• [INSTRUCTIONS TO FOLLOW]
Your answer should be the line that contains "exists q. auto." and each line after it, restated word for word through the final line of the entries.

• [MATERIAL FOR THIS TASK]
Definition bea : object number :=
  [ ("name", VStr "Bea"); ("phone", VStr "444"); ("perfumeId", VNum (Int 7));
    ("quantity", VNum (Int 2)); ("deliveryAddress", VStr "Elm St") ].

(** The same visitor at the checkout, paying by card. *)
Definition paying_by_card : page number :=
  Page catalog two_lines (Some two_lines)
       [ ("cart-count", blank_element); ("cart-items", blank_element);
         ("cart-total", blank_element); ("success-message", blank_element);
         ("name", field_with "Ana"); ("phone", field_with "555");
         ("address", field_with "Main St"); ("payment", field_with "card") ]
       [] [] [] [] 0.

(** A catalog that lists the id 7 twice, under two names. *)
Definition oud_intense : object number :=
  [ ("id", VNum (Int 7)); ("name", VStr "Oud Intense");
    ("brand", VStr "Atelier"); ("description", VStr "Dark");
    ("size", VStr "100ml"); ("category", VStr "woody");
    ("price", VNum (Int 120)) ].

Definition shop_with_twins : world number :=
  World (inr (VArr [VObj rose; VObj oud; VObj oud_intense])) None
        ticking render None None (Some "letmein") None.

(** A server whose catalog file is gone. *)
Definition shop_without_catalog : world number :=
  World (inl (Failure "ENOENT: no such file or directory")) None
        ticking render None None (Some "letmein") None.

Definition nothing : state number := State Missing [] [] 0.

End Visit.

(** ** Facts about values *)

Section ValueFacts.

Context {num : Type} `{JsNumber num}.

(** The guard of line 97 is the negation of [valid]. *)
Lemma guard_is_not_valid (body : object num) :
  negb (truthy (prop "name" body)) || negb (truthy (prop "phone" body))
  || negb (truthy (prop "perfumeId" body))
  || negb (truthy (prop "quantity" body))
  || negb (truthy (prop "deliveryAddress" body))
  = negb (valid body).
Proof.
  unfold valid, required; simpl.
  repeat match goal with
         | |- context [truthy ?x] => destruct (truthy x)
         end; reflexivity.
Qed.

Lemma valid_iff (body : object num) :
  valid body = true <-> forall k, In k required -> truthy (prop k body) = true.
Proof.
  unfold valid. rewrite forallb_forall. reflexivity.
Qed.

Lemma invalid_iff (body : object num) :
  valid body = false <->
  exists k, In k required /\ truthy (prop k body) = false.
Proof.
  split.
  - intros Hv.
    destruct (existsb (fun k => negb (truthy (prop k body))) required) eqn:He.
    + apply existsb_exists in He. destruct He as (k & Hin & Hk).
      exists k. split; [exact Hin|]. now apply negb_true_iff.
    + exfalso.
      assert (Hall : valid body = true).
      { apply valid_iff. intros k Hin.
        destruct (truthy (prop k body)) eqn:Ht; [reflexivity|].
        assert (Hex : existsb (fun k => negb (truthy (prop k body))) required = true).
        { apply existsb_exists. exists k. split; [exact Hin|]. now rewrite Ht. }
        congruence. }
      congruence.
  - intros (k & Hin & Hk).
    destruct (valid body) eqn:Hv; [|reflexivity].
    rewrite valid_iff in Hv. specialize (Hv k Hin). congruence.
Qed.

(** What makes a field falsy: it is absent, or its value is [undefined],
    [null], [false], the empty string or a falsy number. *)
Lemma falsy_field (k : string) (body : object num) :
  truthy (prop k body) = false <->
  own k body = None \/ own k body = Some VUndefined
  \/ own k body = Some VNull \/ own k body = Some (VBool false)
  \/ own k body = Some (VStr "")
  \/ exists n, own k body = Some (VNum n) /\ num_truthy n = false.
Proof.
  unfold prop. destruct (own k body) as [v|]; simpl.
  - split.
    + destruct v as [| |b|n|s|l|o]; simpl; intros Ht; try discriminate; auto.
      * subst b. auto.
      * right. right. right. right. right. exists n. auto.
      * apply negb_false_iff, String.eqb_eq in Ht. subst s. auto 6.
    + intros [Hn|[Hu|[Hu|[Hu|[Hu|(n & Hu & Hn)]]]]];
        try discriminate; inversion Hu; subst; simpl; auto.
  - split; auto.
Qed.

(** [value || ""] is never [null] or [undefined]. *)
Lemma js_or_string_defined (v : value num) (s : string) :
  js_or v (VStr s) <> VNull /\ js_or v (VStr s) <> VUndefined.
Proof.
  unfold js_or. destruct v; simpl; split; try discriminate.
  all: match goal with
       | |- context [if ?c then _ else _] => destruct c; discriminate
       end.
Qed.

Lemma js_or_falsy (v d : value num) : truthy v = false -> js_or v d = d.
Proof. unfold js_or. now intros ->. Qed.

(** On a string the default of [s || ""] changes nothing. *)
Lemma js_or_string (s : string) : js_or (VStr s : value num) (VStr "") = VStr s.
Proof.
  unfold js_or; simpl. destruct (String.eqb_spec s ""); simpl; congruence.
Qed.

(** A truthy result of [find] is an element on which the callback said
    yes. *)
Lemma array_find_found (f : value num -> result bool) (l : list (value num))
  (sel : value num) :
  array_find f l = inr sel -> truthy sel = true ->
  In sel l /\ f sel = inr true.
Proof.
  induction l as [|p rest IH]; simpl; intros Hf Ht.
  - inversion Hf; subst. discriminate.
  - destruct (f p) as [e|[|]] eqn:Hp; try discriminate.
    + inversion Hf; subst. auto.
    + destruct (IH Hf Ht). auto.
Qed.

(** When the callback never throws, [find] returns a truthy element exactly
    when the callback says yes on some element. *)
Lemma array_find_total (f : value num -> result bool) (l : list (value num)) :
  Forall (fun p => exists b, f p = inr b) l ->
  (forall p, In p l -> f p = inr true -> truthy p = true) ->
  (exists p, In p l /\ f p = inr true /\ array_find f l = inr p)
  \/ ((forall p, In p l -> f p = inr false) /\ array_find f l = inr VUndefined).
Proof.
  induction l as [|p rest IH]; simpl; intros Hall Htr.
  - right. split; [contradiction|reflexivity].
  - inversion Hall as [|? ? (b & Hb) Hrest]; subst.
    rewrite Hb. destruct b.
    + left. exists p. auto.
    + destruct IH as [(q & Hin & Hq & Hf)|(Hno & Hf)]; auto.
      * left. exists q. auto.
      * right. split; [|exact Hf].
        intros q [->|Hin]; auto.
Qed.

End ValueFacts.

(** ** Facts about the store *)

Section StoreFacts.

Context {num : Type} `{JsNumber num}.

• [RESULT FOR THIS TASK]
      * left. exists q. auto.
      * right. split; [|exact Hf].
        intros q [->|Hin]; auto.
Qed.

End ValueFacts.

(** ** Facts about the store *)

Section StoreFacts.

Context {num : Type} `{JsNumber num}.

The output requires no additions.